Understanding the Effected Efficiencies of Polymer Solar Cells Employing Different Fullerene Multiadducts as Acceptors

The application of fullerenes with two or more adducts as acceptors has greatly enhanced the performance of bulk-heterojunction solar cells with poly (3-hexylthiophene) (P3HT) as the donor. The enhancement is caused by a substantial increase in the open-circuit voltage due to a rise in the fullerene lowest unoccupied molecular orbital (LUMO) level when going from monoadducts to multiadducts. While the increase in the open-circuit voltage is obtained with many different polymers, most polymers other than P3HT show a substantially reduced photocurrent when blended with fullerene multi-adducts such as bis adduct of Phenyl-C61 -butyric acid methyl ester (bis-PCBM) or the indene-C60 bis-adduct (ICBA). Here we investigate the reasons for this change in performance of polymer solar cells(PSCs) based on [6,6]-phenyl C70-butyric acid methyl ester (PC70BM), ICBA and bis-PC70BM as the acceptors and poly[[4,8-bis[(2-ethylhexyl)oxy]benzo[1,2-b:4,5-b']dithiophene-2,6-diyl][3-fluoro-2-[(2-ethylhexyl)carbonyl]thieno[3,4-b]thiophenediyl]](PTB7) as the donor.

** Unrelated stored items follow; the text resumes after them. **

(* ===== verification/Replay.v ===== *)
(** * Replay protection (csv-protocol/src/replay/registry.rs)

    Two registries: proofs seen and consumed, and nullifiers with their two
    indices and expiry.  Each is a state record with one function per operation;
    their histories are a run function and a reachability relation.  The clock is
    an argument of the operations that read it. *)

From S2P Require Import Prelude Ord Bytes Hashing DagCodec Text Seal.

Notation ChainId := string.

(** ** The proof registry *)

Record ReplayKey := mkReplayKey {
  rk_proof_hash : HashWire;
  rk_seal_id : HashWire;
  rk_commitment_hash : HashWire;
  rk_source_chain : ChainId;
  rk_destination_chain : ChainId
}.

Global Instance ReplayKey_eq_dec : EqDecision ReplayKey.
Proof. solve_decision. Defined.

(** [ReplayKey::new] *)
Definition ReplayKey_new (proof seal commitment : Hash) (src dst : ChainId) : ReplayKey :=
  mkReplayKey (wire_of_hash proof) (wire_of_hash seal) (wire_of_hash commitment) src dst.

Record ReplayEntry := mkReplayEntry {
  entry_key : ReplayKey;
  first_seen_at : N;
  entry_attempts : N;
  accepted : bool
}.

Record ReplayRegistry := mkReplayRegistry { entries : gmap Hash ReplayEntry }.

Definition registry_new : ReplayRegistry := mkReplayRegistry ∅.

Section ProofRegistry.
Variable sha256 : bytes -> Bytes32.
(** ciborium's serialization of the key's fields as a tuple, [None] when it fails. *)
Variable cbor : HashWire * HashWire * HashWire * ChainId * ChainId -> option bytes.

(** [ReplayKey::hash]: a failed serialization hashes the empty payload. *)
Definition key_hash (k : ReplayKey) : Hash :=
  domain_hash sha256 "csv.replay.registry.v1"
    (default [] (cbor (rk_proof_hash k, rk_seal_id k, rk_commitment_hash k,
                       rk_source_chain k, rk_destination_chain k))).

The cell configuration is ITO/PEDOT: PSS/active layer /LiF/Al. The PSCs with PC70BM, ICBA and bis-PC70BM show PCEs of 7.29%, 4.92% and 3.33%, respectively. The change of performance of the PSCs could be mainly attributed to the different excition generation and charge collection of PSCs employing different fullerene multi-adducts as acceptors.